If you choose to ignore what advice you have been given in this thread, then best of luck to you, but if you do ignore the advice, then I sure hope you don't start wiring/ re-wiring anything else in your home, since it could be very dangerious for you and your loved ones..


----------



## Koot (Nov 25, 2007)

You are correct, the contacts in a tiny ice cube relay are just too close to have both low and high potential voltages on the contacts. Contact arcing, bounce and fatigue over-time are definitely a concern with the current scenario. He should install a second relay (with a 120 volt coil) to control the piezo buzzer, thus completely isolating the low [voltage] potential from the high [voltage] potential. It would also be desirable to have the low and high potential wires separated by spaghetti sheaths.

You are also correct that using ground instead of the neutral is a definite no-no. He should be able to tap into the neutral wire in the PC instead of using chassis ground.


----------



## cwwozniak (Nov 29, 2005)

Who's Me said:


> ... I stuck my finger in the coolant while touching the case and found out that I was running 120V AC through my cooling system ....


 

That pump motor or the wiring feeding it has a major safety problem. At no point should any of the AC power path have any connection to any metal parts of the pump or motor frame even if hot and neutral are reversed. A three wire grounding cord should be feeding power to the pump motor. All exposed metal on the pump and motor needs a solid connection to cord's ground wire.


----------



## Who's Me (Aug 29, 2006)

paisanol69,

I looked at my last post and realized the way I worded it gives the impression that I may or may not take the advice.

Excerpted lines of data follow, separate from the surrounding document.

(** * VineHelper: the notification-monitor catalog and the service-worker pipeline

    A shallow embedding of
      - [scripts/notification_monitor/ItemsMgr.js] (class [ItemsMgr]),
      - the service worker that feeds it ([dataBuffering],
        [connectWebSocket], [resetReloadTimer], [isTimeWithinRange],
        [setReloadTimer], [processBroadcastMessage],
        [processLast100Items]),
      - [scripts/SettingsMgr.js] (the [get] accessor over the nested
        settings objects),
    followed by the properties established about them.

    JavaScript values are modelled by the primitives the code handles
    (undefined, null, booleans, numbers, strings) and by [Date] objects.
    Numbers are exact rationals extended with NaN and the two infinities:
    the code only compares numbers, tests them for truthiness and takes the
    sign of a difference, and on these operations exact rationals and IEEE
    doubles agree (rounding of literals and the sign of zero are not
    modelled).  [isTimeWithinRange] also divides a difference of time
    values, which are whole numbers of milliseconds, by the length of an
    hour and compares the quotient with 8, which no rounding changes.  The
    jittered delay of [setReloadTimer] is a floating-point product and sum
    of a random number; it is not computed here and stays a parameter. *)

From Stdlib Require Import QArith Qabs Lqa Ascii String List Sorting.Sorted Permutation.
From stdpp Require Import gmap strings list.

Local Open Scope string_scope.
Local Open Scope list_scope.

(* ===================================================================== *)
(** ** The JavaScript operators used by the code *)
(* ===================================================================== *)

Module JS.

Inductive number : Type :=
| NaN
| PosInf
| NegInf
| Fin (q : Q).

Inductive value : Type :=
| JUndefined
| JNull
| JBool (b : bool)
| JNum (n : number)
| JStr (s : string)
| JDate (t : number).   (* a Date object, held by its time value *)

Definition num (z : Z) : value := JNum (Fin (inject_Z z)).

(** *** Numbers *)

Definition Qzero (q : Q) : bool := (Qnum q =? 0)%Z.
Definition Qltb (a b : Q) : bool :=
  match (a ?= b)%Q with Lt => true | _ => false end.

Definition num_neg (a : number) : number :=
  match a with
  | NaN => NaN | PosInf => NegInf | NegInf => PosInf
  | Fin q => Fin (- q)%Q
  end.

(** [a - b] on numbers. *)
Definition num_sub (a b : number) : number :=
  match a, b with
  | NaN, _ | _, NaN => NaN
  | PosInf, PosInf | NegInf, NegInf => NaN
  | PosInf, _ => PosInf
  | NegInf, _ => NegInf
  | Fin _, PosInf => NegInf
  | Fin _, NegInf => PosInf
  | Fin x, Fin y => Fin (x - y)%Q
  end.

(** [a < b] on numbers; an undefined comparison (NaN) counts as false. *)
Definition num_lt (a b : number) : bool :=
  match a, b with
  | NaN, _ | _, NaN => false
  | PosInf, _ => false
  | _, NegInf => false
  | NegInf, _ => true
  | Fin _, PosInf => true
  | Fin x, Fin y => Qltb x y
  end.

Definition num_eq (a b : number) : bool :=
  match a, b with
  | PosInf, PosInf | NegInf, NegInf => true
  | Fin x, Fin y => Qeq_bool x y
  | _, _ => false
  end.

Definition num_pos (a : number) : bool := num_lt (Fin 0) a.

(** [Math.abs(a)] *)
Definition num_abs (a : number) : number :=
  match a with
  | NaN => NaN
  | PosInf | NegInf => PosInf
  | Fin q => Fin (Qabs q)
  end.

""I will look into another way to design the relay failure circuit...maybe.""

I am NOT going to build the circuit that way, the "maybe" was there to indicate that I may or may not use A coil failure circuit. I think A better way will be to design a coolant flow detection circuit which will tell me if ANYTHING has stopped coolant flow. maybe even just a visual indicator like a little red wheel on the pump return hose that I can look at.

I had considered A relay contact failure but with the low currents I am using I was thinking 
a complete contact meltdown would be very unlikely. But considering Murphy's Law it is not worth the chance.


----------



## Noyb (May 25, 2005)

I think the Smart Strips use a solid state relay.
I have my Smart Strip wired so it controls my 4 led desk lamps.

So, in your application .. My desk lamps would serve as a failure indicator.

I'm thinking the contacts of a relay are less reliable that the coil.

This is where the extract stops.